You should check your distribution's feature list to determine if it supports EFI. You should also pay attention to your distribution's support for Secure Boot, particularly if you intend to dual-boot with Windows 8. Note that even distributions that officially support Secure Boot may require that this feature be disabled, since Linux Secure Boot support is often poor or creates complications.

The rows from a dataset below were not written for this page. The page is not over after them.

(** ** Properties *)

(** C30: updating the directory entry of a file in the root directory of a FAT16
    disk, whose name with its extension has fewer than 12 characters, which opening, writing and deleting it all do, writes the 32 bytes to
    their place on the disk and then frees the root directory as if it had been
    loaded for the purpose: its entries go, and, since it lies in the private
    structure of the mounted disk, that structure goes too, so that no later
    lookup on the disk finds it. *)
Theorem root_update_releases_volume {H} `{AllocatorInterior H} {D} `{BlockDevOk D}
    fuel (d : disk) v0 v items sector pre e post path q sp name new (s : fdst H D (Fat16.fatst D)) :
  let priv := fs_private d in let root := priv + ROOT_OFFSET in
  alloc_ok (fheap s) -> (0 < room (fheap s))%nat -> mounted s d v0 v root -> fat_wf v ->
  disk_dir s root items sector (pre ++ e :: post) ->
  0 < priv -> priv mod 4096 = 0 -> priv ∈ flive s -> items ∈ flive s -> items <> 0 -> items <> priv ->
  path_at s path [(q, sp, name)] -> bytes name -> Forall (other_entry name) pre -> entry_ok e ->
  (length (entry_full e) < 12)%nat -> tolower <$> entry_full e = tolower <$> name ->
  length new = 32%nat -> bytes new ->
  exists s', fat_write_directory_entry fuel d path new s = Ret (32, s') /\
    patched (fs_dev (snd s)) (fs_dev (snd s')) (sector * 512 + 32 * Z.of_nat (length pre)) new /\
    flive s' = flive s ∖ {[items; priv]} /\
    forall fuel' path', fat_get_directory_entry fuel' d path' s' = Oob.
Proof.
  intros priv root Hok Hr Hm Hw Hdd Hp0 Hmod Hpl Hql Hq0 Hqp Hpath Hbn Hpre He Hlt Heq Hln Hnb.
  destruct (parent_of_root fuel d s path q sp name v0 root Hok Hr Hpath (proj1 Hm)) as (p & h & E & Hpn & Hokh & Hlh).
  unfold fat_write_directory_entry. step E.
  set (s1 := (fst (with_heap h s), set_fitems _ _) : fdst H D (Fat16.fatst D)).
  assert (Hlive1 : flive s1 = {[p]} ∪ flive s) by exact Hlh.
  assert (Hdd1 : disk_dir s1 root items sector (pre ++ e :: post)) by (destruct Hdd; by split).
  assert (Hpath1 : path_at s1 path [(q, sp, name)]) by exact Hpath.
  destruct (write_entry_step s1 d v0 v root root items sector pre e post path q sp name new p)
    as (v' & Hdev & Hpat & ->); try done; [by cbn; rewrite lookup_insert_eq|unfold root, ROOT_OFFSET; lia|].
  set (s2 := after s1 d root v').
  destruct (free_root s2 priv p items (Z.of_nat (length (pre ++ e :: post))) sector)
    as (s3 & Hfree & Hgone & Hl3 & Hd3 & _); try done.
  - change (flive s2) with (flive s1). rewrite Hlive1. by apply elem_of_union_r.
  - change (flive s2) with (flive s1). rewrite Hlive1. by apply elem_of_union_r.
  - change (flive s2) with (flive s1). rewrite Hlive1. apply elem_of_union_l. by apply elem_of_singleton.
  - unfold ROOT_OFFSET; lia.
  - assert (p <> priv /\ p <> items) as [? ?] by (split; intros ->; by apply Hpn).
    apply NoDup_cons. split; [clear -Hqp H5; set_solver|].
    apply NoDup_cons. split; [clear -H6; set_solver|apply NoDup_singleton].
  - cbn. by rewrite lookup_insert_eq.
  - apply (dd_obj _ _ _ _ _ Hdd).
  - step Hfree. exists s3. split_and!; [done| | |].
    + rewrite Hd3. destruct Hm as [_ ->]. exact Hpat.
    + rewrite Hl3. change (flive s2) with (flive s1). rewrite Hlive1. clear -Hpn. set_solver.
    + intros fuel' path'. unfold fat_get_directory_entry, get_root. unfold mbind, cmd_bind.
      rewrite look_None by done. done.
Qed.
Lemma delim_loop_spec (s : tokst) dp c ds i x :
  0 <= dp -> 0 <= i -> drop (Z.to_nat (dp + i)) (mem s) = ds ++ x ->
  exists k, delim_loop (length ds) c dp i s = Ret (k, s) /\ i <= k <= i + Z.of_nat (length ds) /\
    (k =? i + Z.of_nat (length ds)) = negb (is_delim ds c).
Proof.
  intros Hdp. revert i. induction ds as [|d ds IH]; intros i Hi Hd.
  { exists i. split; [done|]. split; [simpl; lia|]. simpl. rewrite Z.add_0_r. apply Z.eqb_refl. }
  cbn [length delim_loop]. step (rd_at s (dp + i) d (ds ++ x) ltac:(lia) Hd).
  destruct (c =? d) eqn:E; breflect.
  - subst d. exists i. split; [done|]. split; [lia|]. unfold is_delim.
    rewrite bool_decide_eq_true_2 by set_solver. simpl. apply Z.eqb_neq. lia.
  - destruct (IH (i + 1)) as (k & Hk & Hb & Hiff); [lia| |].
    { replace (Z.to_nat (dp + (i + 1))) with (Z.to_nat (dp + i) + 1)%nat by lia.
      rewrite <- drop_drop, Hd. done. }
    exists k. split; [done|]. split; [lia|].
    replace (i + Z.of_nat (S (length ds))) with (i + 1 + Z.of_nat (length ds)) by lia. rewrite Hiff. f_equal.
    unfold is_delim. apply bool_decide_ext. set_solver.
Qed.

(** In the loops, the test against all separators. *)
Lemma delim_test W (s : tokst) dp ds c :
  delims (mem s) W dp ds ->
  exists k, delim_loop (Z.to_nat (Z.of_nat (length ds))) c dp 0 s = Ret (k, s) /\
    (k =? Z.of_nat (length ds)) = negb (is_delim ds c) /\ (k <? Z.of_nat (length ds)) = is_delim ds c.
Proof.
  intros Hd. pose proof (dl_pos _ _ _ _ Hd). destruct (str_at_drop _ _ _ (dl_str _ _ _ _ Hd)) as [x Hx].
  destruct (delim_loop_spec s dp c ds 0 (0 :: x)) as (k & Hk & Hb & Hiff); [lia|lia|by rewrite Z.add_0_r|].
  rewrite Nat2Z.id. exists k. split; [done|]. split; [done|]. simpl in Hiff.
  destruct (is_delim ds c); simpl in Hiff; breflect; [apply Z.ltb_lt|apply Z.ltb_ge]; lia.
Qed.

Lemma drop_pre {A} (pre l : list A) : drop (Z.to_nat (Z.of_nat (length pre))) (pre ++ l) = l.
Proof. by rewrite Nat2Z.id, drop_app_length. Qed.

Lemma skip_loop_spec n W dp ds seps r c pre m p :
  delims m W dp ds -> Forall (fun c => is_delim ds c = true) seps -> is_delim ds c = false -> (length seps < n)%nat ->
  m = pre ++ seps ++ c :: r ->
  skip_loop n (Z.of_nat (length ds)) dp (Z.of_nat (length pre)) (mk_tok m p) =
    Ret (Z.of_nat (length pre + length seps), mk_tok m (Z.of_nat (length pre + length seps))).
Proof.
  intros Hd Hs Hc Hn ->. revert pre n Hd Hn. induction Hs as [|x seps Hx Hs IH]; intros pre n Hd Hn;
    (destruct n as [|n]; [simpl in Hn; lia|]); cbn [skip_loop].
  - simpl app. step (rd_at (mk_tok (pre ++ c :: r) p) (Z.of_nat (length pre)) c r ltac:(lia) (drop_pre _ _)).
    destruct (delim_test W (mk_tok (pre ++ c :: r) p) dp ds c Hd) as (k & Hk & Hk1 & _). step Hk.
    rewrite Hk1, Hc. simpl. rewrite Nat.add_0_r. done.
  - set (m := pre ++ (x :: seps) ++ c :: r).
    step (rd_at (mk_tok m p) (Z.of_nat (length pre)) x (seps ++ c :: r) ltac:(lia) (drop_pre _ _)).
    destruct (delim_test W (mk_tok m p) dp ds x Hd) as (k & Hk & Hk1 & _). step Hk.
    rewrite Hk1, Hx. cbn [negb].
    specialize (IH (pre ++ [x]) n). rewrite length_app, <- app_assoc in IH. simpl in IH.
    specialize (IH Hd ltac:(simpl in Hn; lia)). subst m. simpl app.
    replace (Z.of_nat (length pre) + 1) with (Z.of_nat (length pre + 1)) by lia. rewrite IH. simpl.
    by replace (length pre + 1 + length seps)%nat with (length pre + S (length seps))%nat by lia.
Qed.

(** What is left after a token: the memory and the pointer. *)
Lemma end_loop_spec n W dp ds t pre rest :
  delims (pre ++ t ++ rest) W dp ds -> Forall (fun c => is_delim ds c = false) t -> (0 ∉ t) -> (length t < n)%nat ->
  forall c r, rest = c :: r -> (c = 0 \/ is_delim ds c = true) ->
  end_loop n (Z.of_nat (length ds)) dp (mk_tok (pre ++ t ++ rest) (Z.of_nat (length pre))) =
    Ret (tt, if c =? 0 then mk_tok (pre ++ t ++ rest) (Z.of_nat (length (pre ++ t)))
             else mk_tok ((pre ++ t ++ [0]) ++ r) (Z.of_nat (length (pre ++ t ++ [0])))).
Proof.
  intros Hd Ht H0 Hn c r -> Hc. revert pre n Hd Hn. induction Ht as [|x t Hx Ht IH]; intros pre n Hd Hn;
    (destruct n as [|n]; [simpl in Hn; lia|]); cbn [end_loop]; rewrite bind_getS; simpl sp.
  - rewrite app_nil_r. simpl app. set (s := mk_tok _ _).
    step (rd_at s (Z.of_nat (length pre)) c r ltac:(lia) (drop_pre _ _)).
    destruct (c =? 0) eqn:E; [done|].
    destruct (delim_test W s dp ds c Hd) as (k & Hk & _ & Hk2). step Hk.
    breflect. destruct Hc as [?|Hc]; [done|]. rewrite Hk2, Hc.
    assert (Hwr : wr (Z.of_nat (length pre)) 0 s = Ret (tt, mk_tok (pre ++ 0 :: r) (Z.of_nat (length pre)))).
    { unfold wr, s. simpl. rewrite store_Ret by (rewrite length_app; simpl; lia). simpl.
      by rewrite Nat2Z.id, insert_app_r_alt, Nat.sub_diag by lia. }
    step Hwr. rewrite bind_modifyS. unfold set_sp, mret, cmd_ret. simpl. rewrite <- app_assoc. simpl.
    do 3 f_equal. rewrite length_app. simpl. lia.
  - apply not_elem_of_cons in H0 as [Hx0 H0]. set (s := mk_tok _ _).
    step (rd_at s (Z.of_nat (length pre)) x (t ++ c :: r) ltac:(lia) (drop_pre _ _)).
    rewrite (proj2 (Z.eqb_neq x 0)) by lia.
    destruct (delim_test W s dp ds x Hd) as (k & Hk & _ & Hk2). step Hk.
    rewrite Hk2, Hx, bind_mret, bind_modifyS.
    specialize (IH H0 (pre ++ [x]) n). rewrite length_app, <- !app_assoc in IH. simpl app in IH. simpl app.
    specialize (IH Hd ltac:(simpl in Hn; lia)).
    replace (Z.of_nat (length pre) + 1) with (Z.of_nat (length pre + length [x])) by (simpl; lia).
    unfold s, set_sp. simpl mem. rewrite IH.
    destruct (c =? 0); app_norm; done.
Qed.

#[local] Arguments skip_loop : simpl never.
#[local] Arguments end_loop : simpl never.

(** What a call leaves of the string: a terminator after the token, unless the
    token is the last, and the rest. *)
Inductive cut (D : Z -> bool) : list Z -> list Z -> list Z -> list Z -> list Z -> Prop :=
| cut_last seps t : cut D (seps ++ t) seps t [] []
| cut_more seps t c s : cut D (seps ++ t ++ c :: s) seps t [0] s.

You don't even need to buy a brand new laptop. There are lots of good used laptops available, including plenty of “low-mileage” W8.1 machines which are for sale simply because their owners cannot cope with this operating system and just want rid of them.
Their loss is your gain.
It is actually part of the official UEFI specification that the firmware ("BIOS") should have an option to disable EFI-mode and boot up in "Legacy" mode (sometimes called "CSM"). http://www.uefi.org/specifications
All UEFI systems should have this option -- if you choose a distribution that does not support EFI-mode booting you can just select "CSM" or "Legacy" mode from your firmware ("BIOS") options and party like it's 2010...
Distribution: Debian Sid AMD64, Raspbian Wheezy, various VMs
Originally Posted by yooy
can't you disable uefi in bios?
if you are buying laptop i would suggest you that you buy without windows (this means freedos or linux) so you don't pay MS for the licence.
Sadly this isn't an easy option in most countries and means buying very specific laptops from certain brands only with very little choice.
Personally, since I had to buy Windows 8* and the laptop I bought has a 1TB hard drive, I went for dual boot at the moment so that any warranty claim will be easier and for the odd program I want to use which requires Windows -- at the moment that is only Amazon Video but should I apply for any new jobs soon I will likely need Windows at some point in the application process (I know I did for my current position).
*Technically, in a lot of cases, OEM discount from Microsoft, the inclusion of third-party programs and having no need to support any other OS actually makes Windows virtually free for OEMs, hence its ubiquity. This also explains the much broader choice of less expensive Windows machines.